For instance, there are concerns Yoon’s efforts to expand security partnerships with Washington and Tokyo “may not survive a South Korean political transition to a progressive administration,” according to Scott Snyder, U.S.-Korea program director at the Council on Foreign Relations.
“And security experts from South Korea and Japan wonder aloud whether current levels of coordination with the United States will be sustained following the U.S. presidential election next year,” Snyder added. “Thus, the Biden administration has pushed to institutionalize trilateral coordination in an attempt to lock in both allies and future U.S. leaderships to a collective commitment to bolster a rules-based — as opposed to a force-based — Indo-Pacific security order.”
Threats from North Korea and China have done the most to help bring about Biden’s goals of ramping up allies’ cooperation in the region, as well as American voters choosing the 46th president’s appreciation for alliances over Trump’s “America First” isolationism. During the news conference, when asked about Trump’s calls to decrease the U.S. military footprint on the Korean Peninsula, Biden said his predecessor’s foreign policy approach made America “weaker.”
The real threat to effective trilateralism, according to Snyder, is the three countries’ domestic political environments and deepening polarization — especially, he said, “in the domestic politics of the United States and South Korea, and its impact on the continuity of foreign policy during political leadership transitions.”
But Victor Cha, a former National Security Council official focused on the Asia-Pacific region, told reporters this week the triple alliance would likely use the Camp David summit to announce new security assurances and promises to one another.

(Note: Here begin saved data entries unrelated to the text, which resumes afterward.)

(** X14.  With a global critic that has a hidden unit and whose first
    layer takes another number of features than 1, [approx_grad_u] raises
    the [ValueError] of [np.dot] at its first sample, and [loss_critic]
    raises it for every batch size of at least 2: the rows the simulator
    returns have one entry. *)
Theorem one_feature_critic_needed (nf : nat) (p : CriticParams T)
    (pp : dict (@vec T)) (i : nat) (lam : T) (bs : nat) (w : World) :
  critic_ok nf p = true -> W_0 p <> [] -> nf <> 1 ->
  (drawable pp = true -> batch_size G <> 0 -> params_critic w = p ->
   exists r,
     approx_grad_u G pp i w =
       Abort (ValueError "shapes not aligned")
             (set_np_random r (set_history (history w ++ [EvApproxGradU i]) w))) /\
  (drawable (params_proposal w) = true -> 2 <= bs ->
   exists r,
     loss_critic p i lam bs w =
       Abort (ValueError "shapes not aligned")
             (set_np_random r (set_history (history w ++ [EvLossCritic bs i]) w))).
Proof.
  intros Hp HW Hnf. split.
  - intros Hd Hm Epc. subst p.
    destruct (drawn_thetas pp (batch_size G) (rs_seed i) Hd)
      as (thetas & r & Eg & Ln & HF).
    destruct thetas as [|theta thetas]; [simpl in Ln; congruence|].
    inversion HF as [|? ? H2 _]; subst.
    unfold approx_grad_u, approx_grad_u_gamma. rewrite bind_emit.
    rewrite Eg, bind_lift_ok. cbn [fst foldW].
    eexists. erewrite bind_abort; [reflexivity|].
    erewrite bind_abort; [reflexivity|].
    unfold sampling_body.
    erewrite bind_done by (apply with_global_simulator; exact H2).
    rewrite bind_read. cbn [params_critic set_np_random set_history].
    assert (Ex : forall x : T, predict [[x]] (params_critic w) =
                                 Raise (ValueError "shapes not aligned")).
    { intros x. apply width_mismatch with (nf := nf) (w := 1); auto.
      discriminate. }
    rewrite Ex. reflexivity.
  - intros Hd Hb.
    destruct (drawn_thetas (params_proposal w) (bs / 2) (np_random w) Hd)
      as (thetas & r & Eg & Ln & HF).
    assert (Hk : 1 <= bs / 2) by (apply Nat.div_le_lower_bound; lia).
    unfold loss_critic. rewrite bind_emit, bind_read.
    cbn [params_proposal set_history].
    erewrite bind_done.
    2:{ unfold with_global. cbn [np_random set_history]. rewrite Eg. reflexivity. }
    exists r. unfold loss_critic_body, lift.
    rewrite (make_batch_rows i bs Ln HF). cbn [rbind].
    assert (Ex : predict (gen_rows thetas i ++ real_rows thetas i bs) p =
                 Raise (ValueError "shapes not aligned")).
    { apply width_mismatch with (nf := nf) (w := 1); auto.
      - intros E. apply (f_equal (@length _)) in E.
        rewrite length_app, gen_rows_length in E. simpl in E. lia.
      - apply stacked_width. }
    rewrite Ex. reflexivity.
Qed.

End EstimatorEdges.

(** * The loss trace when the plot is drawn *)

Section AtThePlot.

Context {T : Type} `{ST : Scalar T} `{RG : RandomGen T} `{AG : Autograd T}.
Context {RL : @RandomGenLaws T RG} {AL : @AutogradLaws T AG}.

Variable G : Globals (T := T).

Lemma bind_assoc {A B C} (m : M A) (k : A -> M B) (h : B -> M C) (w : World) :
  bind (bind m k) h w = bind m (fun a => bind (k a) h) w.
Proof. unfold bind. destruct (m w); reflexivity. Qed.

“I don’t expect it will be an Article 5-type, NATO-type collective defense statement,” he said, referring to the European alliance’s attack-on-one-is-an-attack-on-all pact. “But I think they will get as close as they can to it talking about how the security of the countries are interlinked.”

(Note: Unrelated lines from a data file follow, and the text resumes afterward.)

(** ceil(2^53 / b) in binary64 is the exact ceiling when the quotient is in
    the normal range *)
Lemma true_divide_ceil_top (b : Z) :
  b <> 0 -> Zdigits2 (Z.abs b) <= 1075 ->
  (q <- Float.int_true_divide (2 ^ 53) b ;; Float.ceil q)
  = Ok (Float.ceil_div (2 ^ 53) b).
Proof.
  intros Hb0 Hd.
  destruct b as [|pb|pb]; try lia.
  - unfold Float.int_true_divide.
    change (2 ^ 53 <? 0) with false. change (Z.pos pb <? 0) with false.
    change (Z.to_pos (Z.abs (Z.pos pb))) with pb.
    unfold SFdiv. cbn [xorb].
    change (Z.pos (Z.to_pos (Z.abs (2 ^ 53)))) with (2 ^ 53).
    destruct (div_rounded_top false pb Hd)
      as (m & e & Hr & Hm & HT & Hes & Hc & _).
    rewrite Hr. change (2 ^ 53) with 9007199254740992 at 1. cbv iota.
    cbn [bind]. rewrite (ceil_scaled m e (Z.pos (digits2_pos pb))) by lia. f_equal.
    apply ceil_div_unique; [apply Z.pow_pos_nonneg|]; lia.
  - unfold Float.int_true_divide.
    change (2 ^ 53 <? 0) with false. change (Z.neg pb <? 0) with true.
    change (Z.to_pos (Z.abs (Z.neg pb))) with pb.
    unfold SFdiv. cbn [xorb].
    change (Z.pos (Z.to_pos (Z.abs (2 ^ 53)))) with (2 ^ 53).
    destruct (div_rounded_top true pb Hd)
      as (m & e & Hr & Hm & HT & Hes & _ & Hf).
    rewrite Hr. change (2 ^ 53) with 9007199254740992 at 1. cbv iota.
    set (T := Z.pos (digits2_pos pb)) in *.
    cbn [bind]. rewrite (ceil_scaled_neg m e T) by lia. f_equal.
    unfold Float.ceil_div. f_equal.
    assert (HS : 0 < 2 ^ T) by (apply Z.pow_pos_nonneg; lia).
    replace (- 2 ^ 53 / Z.neg pb) with (2 ^ 53 / Z.pos pb).
    + symmetry. apply Z.div_unique with (m * 2 ^ (e + T) - 2 ^ 53 / Z.pos pb * 2 ^ T); lia.
    + change (Z.neg pb) with (- Z.pos pb). now rewrite Z.div_opp_opp by lia.
Qed.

That assessment tracked closely to what Biden and the other leaders announced at the presidential retreat in Maryland.
To be sure, however, the moves announced at Camp David were broader.

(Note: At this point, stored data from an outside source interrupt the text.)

(** C5. Ingesting one document adds exactly one to
    [LabelWordFrequency[label][w]] and to [DocFrequency[w]] for every word
    [w] read from its content, however many times it is read, puts [w] in
    the vocabulary, and leaves the counts of all other words and of all
    other labels as they were. *)
Theorem ingest_counts_each_word_once (c c' : Classifier) (row : csv_row) :
  train_row c row = Ok c' →
  ∀ w : string,
    (w ∈ extract_words "" (row_get row "content") →
     LabelWordFrequency c' (row_get row "tag") w =
       LabelWordFrequency c (row_get row "tag") w + 1 ∧
     DocFrequency c' w = DocFrequency c w + 1 ∧
     w ∈ Vocabulary c') ∧
    (w ∉ extract_words "" (row_get row "content") →
     LabelWordFrequency c' (row_get row "tag") w =
       LabelWordFrequency c (row_get row "tag") w ∧
     DocFrequency c' w = DocFrequency c w ∧
     (w ∈ Vocabulary c' ↔ w ∈ Vocabulary c)) ∧
    (∀ l : string, l ≠ row_get row "tag" →
     LabelWordFrequency c' l w = LabelWordFrequency c l w).
Proof.
  intros H w. rewrite (train_row_ingest _ _ _ H).
  rewrite ingest_DocFrequency, ingest_Vocabulary, <- elem_of_unique_words.
  split; [|split].
  - intros Hw. rewrite ingest_LabelWordFrequency.
    rewrite !decide_True by done. split; [done|]. split; [done|].
    apply elem_of_union. by left.
  - intros Hw. rewrite ingest_LabelWordFrequency.
    rewrite !decide_False by tauto. split; [lia|]. split; [lia|].
    rewrite elem_of_union. tauto.
  - intros l Hl. rewrite ingest_LabelWordFrequency.
    rewrite decide_False by tauto. lia.
Qed.

(** Training twice on ["a a b"] under one label: each call adds one for
    ["a"] and one for ["b"]. *)
Example ingest_a_a_b_twice (c c1 c2 : Classifier) (label : string) :
  train_row c (post label "a a b") = Ok c1 →
  train_row c1 (post label "a a b") = Ok c2 →
  LabelWordFrequency c1 label "a" = LabelWordFrequency c label "a" + 1 ∧
  LabelWordFrequency c1 label "b" = LabelWordFrequency c label "b" + 1 ∧
  LabelWordFrequency c2 label "a" = LabelWordFrequency c1 label "a" + 1 ∧
  LabelWordFrequency c2 label "b" = LabelWordFrequency c1 label "b" + 1.
Proof.
  intros H1 H2.
  rewrite (train_row_ingest _ _ _ H2), (train_row_ingest _ _ _ H1).
  change (row_get (post label "a a b") "tag") with label.
  change (row_get (post label "a a b") "content") with "a a b"%string.
  rewrite !ingest_LabelWordFrequency.
  assert ("a"%string ∈ unique_words "a a b") by (by vm_compute).
  assert ("b"%string ∈ unique_words "a a b") by (by vm_compute).
  by rewrite !decide_True by done.
Qed.

Lemma grows_refl (m : gmap string Z) : grows m m.
Proof. intros k n H. exists n. split; [done | lia]. Qed.

Lemma grows_trans (m1 m2 m3 : gmap string Z) : grows m1 m2 → grows m2 m3 → grows m1 m3.
Proof.
  intros H12 H23 k n H. destruct (H12 k n H) as (n2 & H2 & Hle).
  destruct (H23 k n2 H2) as (n3 & H3 & Hle'). exists n3. split; [done | lia].
Qed.

Lemma grows_bump (ws : gset string) (m : gmap string Z) : grows m (bump ws m).
Proof.
  intros k n H. rewrite lookup_bump. unfold count_of. rewrite H. simpl.
  destruct (decide (k ∈ ws)); eexists; (split; [done | lia]).
Qed.

Lemma grows_incr (k : string) (m : gmap string Z) :
  grows m (<[k := count_of m k + 1]> m).
Proof.
  intros k' n H. destruct (decide (k' = k)) as [->|Hne].
  - rewrite lookup_insert_eq. unfold count_of. rewrite H. simpl.
    eexists. split; [done | lia].
  - rewrite lookup_insert_ne by done. exists n. split; [done | lia].
Qed.

Lemma extends_refl (c : Classifier) : extends c c.
Proof.
  unfold extends. split; [done|]. split; [apply grows_refl|]. split; [done|].
  split; [apply grows_refl|]. split; [done|]. split; [|done].
  intros l inner Hin. exists inner. split; [done | apply grows_refl].
Qed.

Lemma extends_ingest (c c1 : Classifier) (label content : string) :
  extends c c1 → extends c (ingest c1 label content).
Proof.
  intros (Hv & Hw & Hdf & Hl & Hlf & Hlw & Hlwf & Ht & Hd).
  split; [|split; [|split; [|split; [|split; [|split; [|split; [|split]]]]]]].
  - rewrite ingest_Vocabulary. set_solver.
  - eapply grows_trans; [exact Hw | apply grows_bump].
  - intros w. rewrite ingest_DocFrequency. specialize (Hdf w).
    destruct (decide _); lia.
  - eapply grows_trans; [exact Hl | apply grows_incr].
  - intros l. rewrite ingest_LabelFrequency. specialize (Hlf l).
    destruct (decide _); lia.
  - intros l inner Hin. destruct (Hlw l inner Hin) as (inner1 & Hin1 & Hg).
    rewrite lookup_ingest_label_word, Hin1. simpl.
    destruct (decide _); eexists; (split; [done|]); [|done].
    eapply grows_trans; [exact Hg | apply grows_bump].
  - intros l w. rewrite ingest_LabelWordFrequency. specialize (Hlwf l w).
    destruct (decide _); lia.
  - rewrite ingest_TotalDocuments. lia.
  - simpl. etrans; [exact Hd | by apply prefix_app_r].
Qed.

(** C7. Training on further documents never shrinks the vocabulary and
    never removes or lowers an entry of [DocFrequency]; the same holds of
    the other tables, and the stored training data is only extended. *)
Theorem training_monotone (rows : list csv_row) (c c' : Classifier) :
  train_rows rows c = Ok c' →
  (size (Vocabulary c) ≤ size (Vocabulary c'))%nat ∧
  Vocabulary c ⊆ Vocabulary c' ∧
  grows (numPosts_word c) (numPosts_word c') ∧
  (∀ w : string, DocFrequency c w ≤ DocFrequency c' w) ∧
  grows (numPosts_label c) (numPosts_label c') ∧
  (∀ l : string, LabelFrequency c l ≤ LabelFrequency c' l) ∧
  (∀ l inner, numPosts_label_word c !! l = Some inner →
              ∃ inner', numPosts_label_word c' !! l = Some inner' ∧ grows inner inner') ∧
  (∀ l w : string, LabelWordFrequency c l w ≤ LabelWordFrequency c' l w) ∧
  TotalDocuments c ≤ TotalDocuments c' ∧
  trainingData c `prefix_of` trainingData c'.
Proof.
  intros H.
  assert (extends c c') as Hext.
  { apply (train_rows_ind (extends c) rows c c'); [apply extends_refl | | exact H].
    intros c1 row c2 Hc1 Hstep. rewrite (train_row_ingest _ _ _ Hstep).
    by apply extends_ingest. }
  split; [|exact Hext]. apply subseteq_size. by destruct Hext as [Hv _].
Qed.

(** C8. A document with empty content has an empty word set: ingesting it
    into a trained classifier that holds fewer than [INT_MAX] posts
    succeeds, changes neither the vocabulary nor [DocFrequency] nor
    [LabelWordFrequency], and adds one to [TotalDocuments] and to
    [LabelFrequency[label]]; the document is stored with the training
    data. *)
Theorem empty_content_counts_as_document (c : Classifier) (row : csv_row) :
  trained c → TotalDocuments c < INT_MAX →
  row_get row "content" = ""%string →
  unique_words (row_get row "content") = ∅ ∧
  ∃ c', train_row c row = Ok c' ∧
        Vocabulary c' = Vocabulary c ∧
        numPosts_word c' = numPosts_word c ∧
        numPosts_label_word c' = numPosts_label_word c ∧
        TotalDocuments c' = TotalDocuments c + 1 ∧
        LabelFrequency c' (row_get row "tag") = LabelFrequency c (row_get row "tag") + 1 ∧
        trainingData c' = trainingData c ++ [(row_get row "tag", ""%string)].
Proof.
  intros Ht Hmax Hcontent. rewrite Hcontent. split; [done|].
  eexists. split.
  { apply train_row_Ok; [by apply trained_well_formed | done]. }
  rewrite Hcontent, ingest_LabelFrequency, decide_True by done.
  unfold ingest, Vocabulary. simpl.
  change (unique_words "") with (∅ : gset string).
  rewrite bump_empty, decide_True by done.
  split; [set_solver | done].
Qed.

(** ** Prediction without labels *)

(** C10. On a classifier with no label ([numPosts_label] empty, as after
    training on no document) [predict] does not fault and returns the
    empty label with the score [lowest], whatever the division and the
    logarithm are: the loop over the labels has no iteration. *)
Theorem predict_without_labels `{F : FloatOps} (c : Classifier) (content : string) :
  numPosts_label c = ∅ →
  predict c content = Ok (""%string, lowest).
Proof. intros H. unfold predict. by rewrite H, map_items_empty. Qed.

(** ** The diagnostic dump *)

Section Dump.
Context `{F : FloatOps}.

(** C9 (amended). The "classes:" section of the dump lists every label
    of the classifier once, with its document count and its log-prior,
    in strictly ascending lexicographic order of the labels. *)
Theorem dump_classes_in_label_order (c : Classifier) :
  ∃ entries : list (string * Z),
    print_classes c =
      [OStr "classes:"; OEndl]
      ++ flat_map (λ e : string * Z,
           [OStr "  "; OStr e.1; OStr ", "; OInt e.2;
            OStr " examples, log-prior = ";
            ODouble (flog (fdiv (of_int e.2) (of_int (TotalDocuments c))));
            OEndl]) entries ∧
    StronglySorted (λ e e' : string * Z, String.ltb e.1 e'.1 = true) entries ∧
    ∀ l n, (l, n) ∈ entries ↔ numPosts_label c !! l = Some n.
Proof.
  exists (map_items (numPosts_label c)). split; [done|]. split.
  - apply map_items_sorted.
  - intros l n. apply elem_of_map_items.
Qed.

Lemma flat_map_elem {A B : Type} (f : A → list B) (l : list A) (x : A) :
  x ∈ l → ∃ pre post, flat_map f l = pre ++ f x ++ post.
Proof.
  intros (l1 & l2 & ->)%list_elem_of_split.
  exists (flat_map f l1), (flat_map f l2).
  by rewrite flat_map_app.
Qed.

Lemma print_classes_xxxy :
  print_classes xxxy =
  [OStr "classes:"; OEndl;
   OStr "  "; OStr "x"; OStr ", "; OInt 3; OStr " examples, log-prior = ";
   ODouble (flog (fdiv (of_int 3) (of_int 4))); OEndl;
   OStr "  "; OStr "y"; OStr ", "; OInt 1; OStr " examples, log-prior = ";
   ODouble (flog (fdiv (of_int 1) (of_int 4))); OEndl].
Proof. by vm_compute. Qed.

Lemma print_classes_b_then_a :
  print_classes b_then_a =
  [OStr "classes:"; OEndl;
   OStr "  "; OStr "a"; OStr ", "; OInt 1; OStr " examples, log-prior = ";
   ODouble (flog (fdiv (of_int 1) (of_int 2))); OEndl;
   OStr "  "; OStr "b"; OStr ", "; OInt 1; OStr " examples, log-prior = ";
   ODouble (flog (fdiv (of_int 1) (of_int 2))); OEndl].
Proof. by vm_compute. Qed.

Lemma print_classes_insertion_order_b_then_a :
  print_classes_insertion_order b_then_a =
  [OStr "classes:"; OEndl;
   OStr "  "; OStr "b"; OStr ", "; OInt 1; OStr " examples, log-prior = ";
   ODouble (flog (fdiv (of_int 1) (of_int 2))); OEndl;
   OStr "  "; OStr "a"; OStr ", "; OInt 1; OStr " examples, log-prior = ";
   ODouble (flog (fdiv (of_int 1) (of_int 2))); OEndl].
Proof. by vm_compute. Qed.
End Dump.

(** ** The program *)

Section Main.
Context `{F : FloatOps}.

Lemma print_classifier_parameters_empty :
  print_classifier_parameters empty_classifier =
  Ok [OStr "classes:"; OEndl; OStr "classifier parameters:"; OEndl].
Proof. by vm_compute. Qed.

(** C4 (the code at the failing input). When the training file does not
    open and no test file is given, [main] writes the error message,
    goes on to dump the untrained classifier and exits with status 0. *)
Theorem main_unreadable_training_file (fs : file_system) (prog train_file : string) :
  fs train_file = None →
  main fs [prog; train_file] =
  Ok ([OStr "Error opening file: "; OStr train_file; OEndl;
       OStr "training data:"; OEndl;
       OStr "trained on "; OInt 0; OStr " examples"; OEndl;
       OStr "vocabulary size = "; OInt 0; OEndl; OEndl;
       OStr "classes:"; OEndl; OStr "classifier parameters:"; OEndl], 0).
Proof.
  intros Hfs. unfold main, train. simpl. rewrite Hfs. simpl.
  by rewrite print_classifier_parameters_empty.
Qed.

(** The sibling path: an unreadable test file makes [main] exit with
    status 1. *)
Lemma main_unreadable_test_file (fs : file_system) (prog train_file test_file : string)
    (rows : list csv_row) (c : Classifier) :
  fs train_file = Some rows → train_rows rows empty_classifier = Ok c →
  fs test_file = None →
  main fs [prog; train_file; test_file] =
  Ok ([OStr "Error opening file: "; OStr test_file; OEndl], 1).
Proof.
  intros Htrain Hc Htest. unfold main, train. simpl.
  rewrite Htrain, Hc. simpl. by rewrite Htest.
Qed.

(** With an unreadable training file and a readable test file, [main]
    predicts with the untrained classifier and exits with status 0. *)
Lemma main_unreadable_training_file_test (fs : file_system)
    (prog train_file test_file : string) :
  fs train_file = None → fs test_file = Some [] →
  ∃ out, main fs [prog; train_file; test_file] = Ok (out, 0).
Proof.
  intros Htrain Htest. unfold main, train. simpl.
  rewrite Htrain. simpl. rewrite Htest. simpl. by eexists.
Qed.
End Main.

(** ** Comparisons and logarithms over the reals *)

Section RealFacts.
Import Reals.Reals Lra.
Import RealArith.
Local Open Scope R_scope.

Lemma Rgtb_true (x y : R) : Rgtb x y = true ↔ x > y.
Proof. unfold Rgtb. destruct (Rgt_dec x y); split; (done || lra). Qed.

Lemma Rgtb_false (x y : R) : Rgtb x y = false ↔ x <= y.
Proof. unfold Rgtb. destruct (Rgt_dec x y); split; (done || lra). Qed.

Lemma Reqb_true (x y : R) : Reqb x y = true ↔ x = y.
Proof. unfold Reqb. destruct (Req_dec_T x y); split; (done || lra). Qed.

Lemma ln_2_lt_1 : ln 2 < 1.
Proof.
  apply Rlt_le_trans with (ln (exp 1)); [|rewrite ln_exp; lra].
  apply ln_increasing; [lra|]. pose proof (exp_ineq1 1). lra.
Qed.

Lemma ln_le (x y : R) : 0 < x → x <= y → ln x <= ln y.
Proof.
  intros Hx [Hlt | ->]; [|lra]. left. by apply ln_increasing.
Qed.

End RealFacts.

(** ** The claims at concrete inputs *)

Section Witnesses.
Import RealArith.
#[local] Existing Instance RealOps.

Lemma trained_xxxy : trained xxxy.
Proof. exists xxxy_rows. apply train_xxxy. Qed.

Lemma trained_sports_politics : trained sports_politics.
Proof. exists sports_politics_rows. apply train_sports_politics. Qed.

Lemma train_politics_sports :
  train_rows (reverse sports_politics_rows) empty_classifier = Ok politics_sports.
Proof. by vm_compute. Qed.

What the three leaders announced, Snyder said, is “intended as a booster shot for Washington’s alliances in the region. He noted those partnerships “are facing strong headwinds in the face of possible Chinese economic coercion and China’s political aspiration of regional centrality.”
The summit had one underlying theme: ensuring future leaders would have a hard time undoing the triple alliance.
“Today, we are going to lay a strong foundation for this trilateral partnership to make sure that it’s deep, it is strong and that it’s built to last,” national security adviser Jake Sullivan told reporters Friday morning, before Biden sent Marine One to ferry Kishida and Yoon from Joint Base Andrews to Camp David. “We’re opening a new era, and we’re making sure that era has staying power.”
To that end, Biden told reporters “the intention” of making the three-way alliance more permanent is to ensure closer work among leaders and Cabinet-level officials “forever.”